▶ [What to produce]:
Give the number of lines in the data below where the word "apart" appears, and nothing besides.

▶ [Data for the task]:
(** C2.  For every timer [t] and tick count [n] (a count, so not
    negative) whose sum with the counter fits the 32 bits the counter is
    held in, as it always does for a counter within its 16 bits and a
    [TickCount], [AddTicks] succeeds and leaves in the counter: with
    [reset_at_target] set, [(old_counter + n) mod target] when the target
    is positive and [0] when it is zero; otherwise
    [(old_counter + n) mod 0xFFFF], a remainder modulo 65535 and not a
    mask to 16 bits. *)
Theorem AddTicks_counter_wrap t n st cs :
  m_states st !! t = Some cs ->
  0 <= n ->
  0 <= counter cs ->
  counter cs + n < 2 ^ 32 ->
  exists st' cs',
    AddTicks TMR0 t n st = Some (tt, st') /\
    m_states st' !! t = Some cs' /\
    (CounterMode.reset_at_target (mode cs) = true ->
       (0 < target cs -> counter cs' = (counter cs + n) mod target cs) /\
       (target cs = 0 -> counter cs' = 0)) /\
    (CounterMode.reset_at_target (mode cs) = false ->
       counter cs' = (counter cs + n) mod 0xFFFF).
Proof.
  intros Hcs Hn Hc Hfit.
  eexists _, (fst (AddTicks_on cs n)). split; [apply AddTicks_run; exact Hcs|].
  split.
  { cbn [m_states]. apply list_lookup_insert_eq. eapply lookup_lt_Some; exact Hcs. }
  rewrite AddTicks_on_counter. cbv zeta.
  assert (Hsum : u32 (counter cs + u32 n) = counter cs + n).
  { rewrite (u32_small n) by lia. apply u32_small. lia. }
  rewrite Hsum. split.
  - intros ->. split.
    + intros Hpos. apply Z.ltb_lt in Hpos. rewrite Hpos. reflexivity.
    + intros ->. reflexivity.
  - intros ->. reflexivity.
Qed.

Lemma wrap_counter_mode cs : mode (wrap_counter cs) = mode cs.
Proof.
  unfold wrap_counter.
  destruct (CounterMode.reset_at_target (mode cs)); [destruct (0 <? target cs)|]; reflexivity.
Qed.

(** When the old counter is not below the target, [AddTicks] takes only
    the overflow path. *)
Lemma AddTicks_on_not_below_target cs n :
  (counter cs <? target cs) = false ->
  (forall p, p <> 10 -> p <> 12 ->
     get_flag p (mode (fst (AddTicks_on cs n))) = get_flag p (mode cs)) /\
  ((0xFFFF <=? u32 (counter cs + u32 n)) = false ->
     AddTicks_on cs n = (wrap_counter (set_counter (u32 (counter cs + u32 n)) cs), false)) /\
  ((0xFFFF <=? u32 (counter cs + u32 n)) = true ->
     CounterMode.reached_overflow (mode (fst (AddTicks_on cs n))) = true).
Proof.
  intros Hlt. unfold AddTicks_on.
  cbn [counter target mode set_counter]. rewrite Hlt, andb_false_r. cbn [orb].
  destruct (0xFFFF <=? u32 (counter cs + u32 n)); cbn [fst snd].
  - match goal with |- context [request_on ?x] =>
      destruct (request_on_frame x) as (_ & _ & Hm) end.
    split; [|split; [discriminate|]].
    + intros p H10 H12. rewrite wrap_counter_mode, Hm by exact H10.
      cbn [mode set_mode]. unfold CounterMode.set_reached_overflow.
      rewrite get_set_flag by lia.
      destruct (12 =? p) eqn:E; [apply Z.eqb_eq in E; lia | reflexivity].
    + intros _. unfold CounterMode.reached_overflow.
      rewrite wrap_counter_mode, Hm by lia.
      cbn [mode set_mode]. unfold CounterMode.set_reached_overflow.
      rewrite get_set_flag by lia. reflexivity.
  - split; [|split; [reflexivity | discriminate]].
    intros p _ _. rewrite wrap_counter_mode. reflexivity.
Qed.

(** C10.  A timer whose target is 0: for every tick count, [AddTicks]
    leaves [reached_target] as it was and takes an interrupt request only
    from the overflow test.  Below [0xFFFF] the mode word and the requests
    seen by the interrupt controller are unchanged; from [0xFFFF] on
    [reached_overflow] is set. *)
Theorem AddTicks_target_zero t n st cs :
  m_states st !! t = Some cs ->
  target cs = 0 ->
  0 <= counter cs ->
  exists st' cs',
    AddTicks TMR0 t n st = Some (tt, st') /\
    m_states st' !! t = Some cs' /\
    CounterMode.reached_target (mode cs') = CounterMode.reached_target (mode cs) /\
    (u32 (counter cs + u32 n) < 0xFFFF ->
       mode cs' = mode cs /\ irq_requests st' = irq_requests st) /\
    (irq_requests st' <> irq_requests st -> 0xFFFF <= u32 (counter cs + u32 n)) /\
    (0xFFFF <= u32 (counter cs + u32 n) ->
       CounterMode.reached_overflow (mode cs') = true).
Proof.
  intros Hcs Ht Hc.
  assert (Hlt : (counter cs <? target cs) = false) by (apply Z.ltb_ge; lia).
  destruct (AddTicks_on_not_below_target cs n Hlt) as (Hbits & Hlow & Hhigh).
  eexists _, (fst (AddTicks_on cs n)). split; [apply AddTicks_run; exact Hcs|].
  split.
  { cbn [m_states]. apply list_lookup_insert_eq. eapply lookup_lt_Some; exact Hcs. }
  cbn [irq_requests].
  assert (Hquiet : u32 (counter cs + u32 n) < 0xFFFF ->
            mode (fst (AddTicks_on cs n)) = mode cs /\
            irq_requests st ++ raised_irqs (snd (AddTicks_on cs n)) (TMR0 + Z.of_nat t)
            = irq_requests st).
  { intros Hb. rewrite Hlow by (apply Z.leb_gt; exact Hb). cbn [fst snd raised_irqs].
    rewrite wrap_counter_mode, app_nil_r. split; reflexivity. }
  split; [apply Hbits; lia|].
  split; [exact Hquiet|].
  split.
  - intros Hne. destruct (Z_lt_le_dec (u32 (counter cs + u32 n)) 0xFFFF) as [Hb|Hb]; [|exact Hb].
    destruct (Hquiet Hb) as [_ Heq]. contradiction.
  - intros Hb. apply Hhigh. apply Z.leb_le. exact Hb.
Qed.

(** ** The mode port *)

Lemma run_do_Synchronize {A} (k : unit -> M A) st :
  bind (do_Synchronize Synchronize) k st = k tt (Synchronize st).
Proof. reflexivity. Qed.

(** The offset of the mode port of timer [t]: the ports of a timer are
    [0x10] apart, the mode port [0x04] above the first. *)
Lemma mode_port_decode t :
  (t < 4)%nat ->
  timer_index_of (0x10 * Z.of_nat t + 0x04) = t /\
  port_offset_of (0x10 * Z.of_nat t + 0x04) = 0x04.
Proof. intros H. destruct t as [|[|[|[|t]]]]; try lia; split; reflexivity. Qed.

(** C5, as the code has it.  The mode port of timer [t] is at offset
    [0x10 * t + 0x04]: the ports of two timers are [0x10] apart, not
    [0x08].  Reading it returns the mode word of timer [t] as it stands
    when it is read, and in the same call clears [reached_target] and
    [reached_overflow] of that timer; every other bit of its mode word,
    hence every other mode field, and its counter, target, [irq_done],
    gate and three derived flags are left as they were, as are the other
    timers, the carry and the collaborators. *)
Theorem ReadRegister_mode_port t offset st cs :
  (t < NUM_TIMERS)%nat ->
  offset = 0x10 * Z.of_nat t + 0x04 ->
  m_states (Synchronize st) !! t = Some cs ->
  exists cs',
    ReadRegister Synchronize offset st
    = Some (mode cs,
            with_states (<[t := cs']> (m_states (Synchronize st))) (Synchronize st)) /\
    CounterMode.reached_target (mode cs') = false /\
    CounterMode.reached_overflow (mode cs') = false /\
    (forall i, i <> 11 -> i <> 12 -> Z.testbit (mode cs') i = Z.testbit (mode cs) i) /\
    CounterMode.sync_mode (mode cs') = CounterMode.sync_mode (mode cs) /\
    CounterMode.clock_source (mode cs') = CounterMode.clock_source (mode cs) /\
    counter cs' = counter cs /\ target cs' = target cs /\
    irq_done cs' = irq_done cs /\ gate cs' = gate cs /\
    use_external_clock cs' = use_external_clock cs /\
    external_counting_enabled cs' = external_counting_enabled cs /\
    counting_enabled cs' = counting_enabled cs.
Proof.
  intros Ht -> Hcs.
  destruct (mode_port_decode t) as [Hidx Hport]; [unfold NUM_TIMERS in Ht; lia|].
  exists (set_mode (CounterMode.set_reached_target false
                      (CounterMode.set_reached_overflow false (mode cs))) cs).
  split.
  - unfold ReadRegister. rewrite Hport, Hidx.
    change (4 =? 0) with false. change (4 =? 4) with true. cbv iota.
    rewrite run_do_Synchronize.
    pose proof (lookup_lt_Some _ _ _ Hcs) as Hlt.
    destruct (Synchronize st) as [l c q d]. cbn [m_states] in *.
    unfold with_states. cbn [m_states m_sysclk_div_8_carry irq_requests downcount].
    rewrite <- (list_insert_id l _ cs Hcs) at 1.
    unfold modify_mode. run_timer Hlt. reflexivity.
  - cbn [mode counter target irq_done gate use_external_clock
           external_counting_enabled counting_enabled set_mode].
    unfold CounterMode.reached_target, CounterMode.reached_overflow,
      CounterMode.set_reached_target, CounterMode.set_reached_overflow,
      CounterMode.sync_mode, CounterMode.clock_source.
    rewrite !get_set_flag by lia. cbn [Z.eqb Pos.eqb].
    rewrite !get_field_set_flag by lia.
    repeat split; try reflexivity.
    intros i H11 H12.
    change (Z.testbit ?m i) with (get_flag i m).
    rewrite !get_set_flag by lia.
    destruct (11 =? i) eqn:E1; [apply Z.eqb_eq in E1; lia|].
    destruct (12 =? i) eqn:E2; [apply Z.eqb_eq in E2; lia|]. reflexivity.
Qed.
* * *
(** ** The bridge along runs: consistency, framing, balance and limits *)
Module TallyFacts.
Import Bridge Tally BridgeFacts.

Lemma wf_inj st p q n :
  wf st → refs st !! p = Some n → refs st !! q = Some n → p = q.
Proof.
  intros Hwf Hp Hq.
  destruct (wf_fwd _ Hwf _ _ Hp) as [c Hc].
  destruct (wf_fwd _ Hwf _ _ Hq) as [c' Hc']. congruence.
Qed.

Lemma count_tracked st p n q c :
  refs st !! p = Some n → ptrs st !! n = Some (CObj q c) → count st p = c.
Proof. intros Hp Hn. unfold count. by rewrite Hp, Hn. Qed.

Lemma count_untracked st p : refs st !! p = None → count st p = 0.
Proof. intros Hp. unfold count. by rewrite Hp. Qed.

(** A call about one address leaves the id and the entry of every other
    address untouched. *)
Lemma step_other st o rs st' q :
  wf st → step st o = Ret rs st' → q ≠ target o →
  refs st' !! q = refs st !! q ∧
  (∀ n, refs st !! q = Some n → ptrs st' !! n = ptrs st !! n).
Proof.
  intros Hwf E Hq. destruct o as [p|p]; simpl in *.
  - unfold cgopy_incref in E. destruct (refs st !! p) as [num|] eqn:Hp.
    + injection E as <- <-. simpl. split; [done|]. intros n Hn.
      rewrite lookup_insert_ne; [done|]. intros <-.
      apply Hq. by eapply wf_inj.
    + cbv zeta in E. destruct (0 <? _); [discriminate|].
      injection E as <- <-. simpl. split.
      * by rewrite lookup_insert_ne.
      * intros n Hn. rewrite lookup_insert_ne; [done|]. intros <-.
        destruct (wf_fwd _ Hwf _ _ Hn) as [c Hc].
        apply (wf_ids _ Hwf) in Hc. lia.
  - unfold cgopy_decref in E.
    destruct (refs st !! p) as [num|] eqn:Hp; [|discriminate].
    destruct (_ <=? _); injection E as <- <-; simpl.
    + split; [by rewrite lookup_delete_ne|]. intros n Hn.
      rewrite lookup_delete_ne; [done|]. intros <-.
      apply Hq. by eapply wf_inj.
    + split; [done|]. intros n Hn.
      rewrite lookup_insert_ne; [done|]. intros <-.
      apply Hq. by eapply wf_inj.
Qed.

▶ [Response]:
2